**Data shown**
______________________________
Lemma consoleread_wait_spec fuel s :
  cons_ok s -> cs_lock s = true -> cs_killed s = false -> (2 <= fuel)%nat ->
  against no_lines arrives (consoleread_wait fuel s) (fun es ok s' => ok = true /\
    cons_ok s' /\ cs_lock s' = true /\ cs_killed s' = false /\ cs_user s' = cs_user s /\
    lines s' = lines s ++ concat es /\ nlines s' <> 0).
Proof.
  intros Hok Hl Hk Hf. destruct fuel as [|[|fuel]]; [lia..|].
  cbn [consoleread_wait]. rewrite bind_gets, lines_empty by exact Hok.
  destruct (Z.eqb_spec (nlines s) 0) as [Hc|Hc].
  2: { simpl. rewrite app_nil_r. auto 10. }
  rewrite Hk. unfold bind at 1, sleep. simpl. rewrite Hl. simpl.
  split; [unfold no_lines, lines; change (nlines _) with (nlines s); rewrite Hc; reflexivity|].
  intros e s' (D1 & D2 & D3 & D4 & D5 & D6). unfold acquire. simpl. rewrite D2. cbn [bindr].
  rewrite bind_gets, lines_empty by (apply (cons_ok_lock true s'), D1).
  change (nlines _ =? 0) with (nlines s' =? 0). change (lines s' = lines s ++ e) in D6.
  assert (Hne : nlines s' <> 0).
  { rewrite <- lines_length, D6, length_app. destruct e; [contradiction|]. simpl. lia. }
  apply Z.eqb_neq in Hne as Hne'. rewrite Hne'. simpl. rewrite app_nil_r.
  split; [reflexivity|]. split; [apply (cons_ok_lock true s'), D1|]. auto 10.
Qed.

Context `{UL : !UserMemLaws U}.

Lemma consoleread_loop_spec fuel target : forall n dst s,
  cons_ok s -> cs_lock s = true -> cs_killed s = false -> (2 <= fuel)%nat -> um_inv (cs_user s) ->
  1 <= um_max -> 0 <= dst -> dst + Z.of_nat n < 2 ^ 64 -> Z.of_nat n <= target ->
  (forall a, dst <= a < dst + Z.of_nat n -> um_can_write (cs_user s) a) ->
  against no_lines arrives (consoleread_loop fuel n target true dst s) (fun es r s' =>
    exists del rest, read_line n (Z.of_nat n =? target) (lines s ++ concat es) = Some (del, rest) /\
      r = Some (Z.of_nat n - Z.of_nat (length del)) /\ lines s' = rest /\ cons_ok s' /\ cs_lock s' = true /\
      um_inv (cs_user s') /\
      (forall i b, del !! i = Some b -> um_mem (cs_user s') (dst + Z.of_nat i) = Some b) /\
      (forall a b, a < dst -> um_mem (cs_user s) a = Some b -> um_mem (cs_user s') a = Some b)).
Proof.
  induction n as [|n IH]; intros dst s Hok Hl Hk Hf Hu Hm Hd Hdn Ht Hw.
  - simpl. exists [], (lines s). rewrite app_nil_r. split; [reflexivity|]. split; [reflexivity|].
    repeat (split; [assumption || reflexivity|]). split; [intros i b Hi; discriminate|auto].
  - cbn [consoleread_loop]. eapply against_bind; [apply consoleread_wait_spec; assumption|].
    intros es ok s1 (-> & W1 & W2 & W3 & W4 & W5 & W6). cbn [negb]. rewrite bind_gets, bind_modify.
    destruct (set_r_spec s1 W1 W6) as (S1 & S2 & S3). set (c := cs_buf s1 _) in *. set (s2 := set_r _ s1) in *.
    destruct (c =? C 68) eqn:Ec.
    { assert (E : (when (Z.of_nat (S n) <? target) (modify (fun s => set_r (cs_r s - 1) s)) ;;
        ret (Some (Z.of_nat (S n)))) s2 = Ret (Some (Z.of_nat (S n))) (if Z.of_nat (S n) =? target then s2 else s1)).
      { destruct (Z.eqb_spec (Z.of_nat (S n)) target) as [E|E].
        - replace (_ <? _) with false by lia. reflexivity.
        - replace (_ <? _) with true by lia. cbn [when]. rewrite bind_modify, S3. reflexivity. }
      rewrite E. cbn [against]. rewrite app_nil_r, <- W5, S2. cbn [read_line]. rewrite Ec. clear E.
      destruct (Z.of_nat (S n) =? target); eexists [], _; (split; [reflexivity|]);
        (split; [simpl length; f_equal; lia|]); (split; [auto|]); simpl cs_user; rewrite ?W4;
        repeat (split; [assumption|]); (split; [intros i b Hi; discriminate|auto]). }
    rewrite <- W4 in Hu, Hw.
    destruct (um_out (cs_user s2) dst [c]) as (ok & u & E & U1 & U2 & U3 & U4 & U5 & U6); auto; simpl length; try lia.
    { constructor; [apply (co_bytes _ W1)|constructor]. }
    rewrite U5 in * by (intros a Ha; apply Hw; simpl in Ha; lia).
    specialize (U6 eq_refl 0%nat c eq_refl). rewrite Z.add_0_r in U6. simpl length in U2.
    erewrite bind_ret_l by (apply zoom_ret; exact E). cbn [negb].
    set (s3 := set cons_user u s2). assert (L3 : lines s3 = lines s2) by reflexivity.
    assert (Hok3 : cons_ok s3) by (destruct S1; split; auto).
    destruct (c =? 10) eqn:E10.
    { simpl. exists [c], (lines s2). rewrite app_nil_r, <- W5, S2. simpl. rewrite Ec, E10.
      split; [reflexivity|]. split; [simpl; f_equal; lia|]. split; [reflexivity|]. split; [exact Hok3|].
      split; [exact W2|]. split; [exact U1|]. split.
      - intros [|i] b Hi; [|discriminate]. injection Hi as <-. rewrite Z.add_0_r. exact U6.
      - intros a b Ha Hb. apply U2; [lia|]. simpl. rewrite W4. exact Hb. }
    rewrite u64_small by lia. eapply against_mono; [apply (IH (dst + 1) s3); auto; simpl; try lia|].
    { intros a Ha. apply U4. simpl. apply Hw. lia. }
    intros es' r s' (del & rest & R1 & R2 & R3 & R4 & R5 & R6 & R7 & R8).
    exists (c :: del), rest. rewrite concat_app, app_assoc, <- W5, S2. simpl. rewrite Ec, E10.
    replace (Z.of_nat n =? target) with false in R1 by lia. rewrite L3 in R1. rewrite R1.
    split; [reflexivity|]. split; [rewrite R2; simpl; f_equal; lia|]. repeat (split; [assumption|]). split.
    + intros [|i] b Hi; simpl in Hi.
      * injection Hi as <-. rewrite Z.add_0_r. apply R8; [lia|exact U6].
      * replace (dst + Z.of_nat (S i)) with (dst + 1 + Z.of_nat i) by lia. auto.
    + intros a b Ha Hb. apply R8; [lia|]. apply U2; [lia|]. simpl. rewrite W4. exact Hb.
Qed.

Lemma consolewrite_loop_spec src n : forall k i s,
  um_inv (cs_user s) -> 32 <= um_max -> 0 <= src -> src + n <= 2 ^ 64 -> 0 <= i <= n ->
  n - i <= 32 * (Z.of_nat k - 1) ->
  exists r s' bs, consolewrite_loop k true src n i s = Ret r s' /\ i <= r <= n /\
    cs_out s' = cs_out s ++ (Putc <$> bs) /\ Z.of_nat (length bs) = r - i /\
    (forall a b, um_mem (cs_user s) a = Some b -> um_mem (cs_user s') a = Some b) /\
    (forall j b, bs !! j = Some b -> um_mem (cs_user s') (src + i + Z.of_nat j) = Some b) /\
    ((forall a, src + i <= a < src + n -> um_can_read (cs_user s) a) -> r = n).
Proof.
  induction k as [|k IH]; intros i s Hu Hm Hs Hn Hi Hk; [lia|]. cbn [consolewrite_loop].
  assert (Hstop : forall u, (forall a b, um_mem (cs_user s) a = Some b -> um_mem u a = Some b) ->
    exists s' bs, Ret i (set cons_user u s) = Ret i s' /\ cs_user s' = u /\
      cs_out s' = cs_out s ++ (Putc <$> bs) /\ Z.of_nat (length bs) = i - i /\
      (forall a b, um_mem (cs_user s) a = Some b -> um_mem u a = Some b) /\
      (forall j b, bs !! j = Some b -> um_mem u (src + i + Z.of_nat j) = Some b)).
  { intros u Hmono. exists (set cons_user u s), []. simpl. rewrite app_nil_r.
    repeat (split; [reflexivity || lia || assumption|]). intros j b Hj. discriminate. }
  destruct (Z.ltb_spec i n) as [Hin|Hin].
  2: { destruct (Hstop (cs_user s) ltac:(auto)) as (s' & bs & E & <- & S1 & S2 & S3 & S4).
       exists i, s', bs. destruct s; simpl in *. split; [exact E|]. split; [lia|]. split; [exact S1|].
       split; [exact S2|]. split; [exact S3|]. split; [exact S4|]. intros. lia. }
  rewrite u64_small by lia. set (nn := Z.min 32 (n - i)).
  destruct (um_in (cs_user s) (src + i) nn) as (r & u & E & U1 & U2 & U3 & U4 & U5 & U6); auto; [lia..|].
  erewrite bind_ret_l by (apply zoom_ret; exact E). destruct r as [buf|].
  - destruct (U6 buf eq_refl) as (L1 & L2 & L3). cbv iota. unfold uartwrite. rewrite bind_modify.
    set (s1 := emit (Putc <$> buf) (set cons_user u s)).
    destruct (IH (i + nn) s1) as (r & s' & bs & R1 & R2 & R3 & R4 & R5 & R6 & R7); auto; try lia.
    exists r, s', (buf ++ bs). split; [exact R1|]. split; [lia|].
    split; [rewrite R3; simpl; rewrite fmap_app, app_assoc; reflexivity|]. rewrite length_app.
    split; [lia|]. split; [auto|]. split.
    + intros j b Hj. apply lookup_app_Some in Hj as [Hj|[Hlen Hj]]; [apply R5, L3, Hj|].
      apply R6 in Hj. rewrite <- Hj. f_equal. lia.
    + intros Hr. apply R7. intros a Ha. apply U3, Hr. lia.
  - destruct (Hstop u U2) as (s' & bs & Es & <- & S1 & S2 & S3 & S4). exists i, s', bs.
    split; [exact Es|]. split; [lia|]. split; [exact S1|]. split; [exact S2|]. split; [exact S3|].
    split; [exact S4|]. intros Hr. exfalso. apply U5; [|reflexivity]. intros a Ha. apply Hr. lia.
Qed.
End Console.

(** C35. The interrupt handler implements the line editor: each character acts on
    the complete lines and the line being edited as [edit] says (erase, kill
    line, end of line, end of file, a full buffer), nothing is lost when the
    32-bit counters wrap, the screen is sent the matching echo, and readers are
    woken exactly when a line is complete. *)
Theorem consoleintr_edits {U} `{UserMem U} (c : Z) (s : cons U) :
  cons_ok s -> cs_lock s = false -> 0 <= c < 256 ->
  exists s', consoleintr c s = Ret tt s' /\ cons_ok s' /\ cs_lock s' = false /\
    (lines s', editing s') = edit c (lines s, editing s) /\
    cs_out s' = cs_out s ++ echo c (lines s, editing s).
Proof.
  intros Hok Hl Hc. unfold consoleintr. rewrite (bind_ret_l _ _ _ tt (set cons_lock true s))
    by (unfold acquire; simpl; rewrite Hl; reflexivity).
  pose proof (cons_ok_lock true s Hok) as Hok1. set (s1 := set cons_lock true s) in *.
  assert (Hl1 : cs_lock s1 = true) by reflexivity.
  change (lines s) with (lines s1). change (editing s) with (editing s1). change (cs_out s) with (cs_out s1).
  clearbody s1. clear s Hok Hl. unfold edit, echo.
  assert (Hfin : forall s2 : cons U, cons_ok s2 -> cs_lock s2 = true -> forall m, m s1 = Ret tt s2 ->
    exists s', (m ;; release cons_lock) s1 = Ret tt s' /\ cons_ok s' /\ cs_lock s' = false /\
      (lines s', editing s') = (lines s2, editing s2) /\ cs_out s' = cs_out s2).
  { intros s2 H2 L2 m E. rewrite (bind_ret_l _ _ _ _ _ E), unlock_ret by exact L2. eexists. split; [reflexivity|].
    split; [apply cons_ok_lock, H2|]. auto. }
  destruct (c =? C 80).
  { apply (Hfin (emit [Procdump] s1)); auto. apply cons_ok_emit, Hok1. }
  destruct (c =? C 85).
  { destruct (kill_line_spec (Z.to_nat INPUT_BUF_SIZE + 1) s1 Hok1) as (s2 & E & K1 & K2 & K3 & K4 & K5).
    { pose proof (co_size _ Hok1). pose proof (nlines_range s1). unfold INPUT_BUF_SIZE in *. lia. }
    rewrite Hl1 in K2. destruct (Hfin s2 K1 K2 _ E) as (s' & F1 & F2 & F3 & F4 & F5).
    exists s'. rewrite F4, F5, K3, K4, K5. auto. }
  pose proof (lines_length s1) as Ll. pose proof (editing_length s1) as Le. pose proof (nedit_range s1) as Hne.
  destruct ((c =? C 72) || (c =? 127)).
  { destruct (erase_spec s1 Hok1) as (s2 & E & K1 & K2 & K3 & K4 & K5).
    rewrite Hl1 in K2. destruct (Hfin s2 K1 K2 _ E) as (s' & F1 & F2 & F3 & F4 & F5).
    exists s'. rewrite F4, F5, K3, K4, K5. auto. }
  destruct (Z.eqb_spec c 0) as [E0|E0]; cbn [orb negb andb].
  { destruct (Hfin s1 Hok1 Hl1 (ret tt)) as (s' & F1 & F2 & F3 & F4 & F5); [reflexivity|].
    exists s'. rewrite F4, F5, app_nil_r. auto. }
  set (m := let! s := gets (fun s => s) in _). rewrite Nat2Z.inj_add, Ll, Le.
  destruct (Z.leb_spec INPUT_BUF_SIZE (nlines s1 + nedit s1)) as [Hfull|Hroom].
  { destruct (Hfin s1 Hok1 Hl1 m) as (s' & F1 & F2 & F3 & F4 & F5).
    { unfold m. rewrite bind_gets, total by exact Hok1. replace (_ <? _) with false by lia. reflexivity. }
    exists s'. rewrite F4, F5, app_nil_r. auto. }
  set (c' := if c =? 13 then 10 else c) in *.
  assert (Hc' : 0 < c' < 256) by (unfold c'; destruct (c =? 13); lia).
  destruct (store_char_spec s1 c' Hok1 Hl1 Hc' Hroom) as (s2 & E & S1 & S2 & S3 & S4).
  destruct (Hfin s2 S1 S2 m) as (s' & F1 & F2 & F3 & F4 & F5).
  { unfold m. rewrite bind_gets, total by exact Hok1. replace (_ <? _) with true by lia. exact E. }
  exists s'. rewrite F4, F5, S4, S3. split; [exact F1|]. split; [exact F2|]. split; [exact F3|].
  replace (Z.of_nat (length (lines s1) + length (editing s1 ++ [c']))) with (nlines s1 + nedit s1 + 1)
    by (rewrite length_app; simpl; lia). split; [reflexivity|].
  replace (Z.of_nat (length (lines s1) + length (editing s1)) + 1) with (nlines s1 + nedit s1 + 1) by lia. reflexivity.
Qed.

(** "ab", backspace, "c", return *)
Definition ex_cons : cons IdealMem.imem :=
  Cons false (fun _ => 97) (2 ^ 32 - 1) 0 1 [] false (fun _ => None).

Lemma ex_cons_ok : cons_ok ex_cons.
Proof. split; try closed. intros Hin. repeat (apply elem_of_cons in Hin as [Hin|Hin]; [discriminate|]).
  apply elem_of_nil in Hin. contradiction. Qed.

Lemma consoleintr_edits_witness :
  exists s', consoleintr 13 ex_cons = Ret tt s' /\ cons_ok s' /\ cs_lock s' = false /\
    (lines s', editing s') = edit 13 ([97], [97]) /\ cs_out s' = [] ++ echo 13 ([97], [97]).
Proof. apply (consoleintr_edits 13 ex_cons); [exact ex_cons_ok|reflexivity|lia]. Defined.

(** Reading the console: the caller gets the characters [read_line] takes from
    the complete lines, at most n and at most one line, ending early at
    control-D (which is kept for the next read unless it comes first); it
    sleeps only while no complete line is there, whatever arrives meanwhile;
    the result is the number of characters delivered. *)
Theorem consoleread_line {U} `{UL : UserMemLaws U} (fuel : nat) (dst n : Z) (s : cons U) :
  cons_ok s -> cs_lock s = false -> cs_killed s = false -> (2 <= fuel)%nat -> um_inv (cs_user s) ->
  1 <= um_max -> 0 <= dst -> 0 <= n -> dst + n < 2 ^ 64 ->
  (forall a, dst <= a < dst + n -> um_can_write (cs_user s) a) ->
  against no_lines arrives (consoleread fuel true dst n s) (fun es r s' =>
    exists del rest, read_line (Z.to_nat n) true (lines s ++ concat es) = Some (del, rest) /\
      r = Z.of_nat (length del) /\ lines s' = rest /\ cons_ok s' /\ cs_lock s' = false /\
      forall i b, del !! i = Some b -> um_mem (cs_user s') (dst + Z.of_nat i) = Some b).
Proof.
  intros Hok Hl Hk Hf Hu Hm Hd Hn Hdn Hw. unfold consoleread. unfold bind at 1, acquire. simpl. rewrite Hl. cbn [bindr].
  pose proof (cons_ok_lock true s Hok) as Hok1. set (s1 := Cons true _ _ _ _ _ _ _).
  assert (Hfin : forall r (s2 : cons U), cs_lock s2 = true ->
    (release cons_lock ;; ret (n - r)) s2 = Ret (n - r) (set cons_lock false s2)).
  { intros r s2 E. unfold bind, release. simpl. rewrite E. reflexivity. }
  destruct (Z.ltb_spec 0 n) as [H0|H0].
  - eapply against_bind; [apply (consoleread_loop_spec fuel n (Z.to_nat n) dst s1); auto; try lia|].
    + intros a Ha. apply Hw. lia.
    + intros es r s' (del & rest & R1 & -> & R3 & R4 & R5 & R6 & R7 & R8). rewrite Hfin by exact R5.
      cbn [against]. exists del, rest. rewrite Z2Nat.id, Z.eqb_refl in R1 by lia. rewrite app_nil_r.
      split; [exact R1|]. split; [lia|]. split; [exact R3|]. split; [apply cons_ok_lock, R4|].
      split; [reflexivity|exact R7].
  - replace n with 0 in * by lia. unfold bind at 1, ret at 1. cbn [bindr]. rewrite Hfin by reflexivity.
    cbn [against]. exists [], (lines s). rewrite app_nil_r. split; [reflexivity|]. split; [reflexivity|].
    split; [reflexivity|]. split; [apply cons_ok_lock, Hok1|]. split; [reflexivity|]. intros i b Hi. discriminate.
Qed.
______________________________
**The task**
Nothing but the lines from the one containing "split; [exact R1|]. split; [lia|]. split;" through the end of the material should appear; please return them exactly.

**Result below**
      split; [exact R1|]. split; [lia|]. split; [exact R3|]. split; [apply cons_ok_lock, R4|].
      split; [reflexivity|exact R7].
  - replace n with 0 in * by lia. unfold bind at 1, ret at 1. cbn [bindr]. rewrite Hfin by reflexivity.
    cbn [against]. exists [], (lines s). rewrite app_nil_r. split; [reflexivity|]. split; [reflexivity|].
    split; [reflexivity|]. split; [apply cons_ok_lock, Hok1|]. split; [reflexivity|]. intros i b Hi. discriminate.
Qed.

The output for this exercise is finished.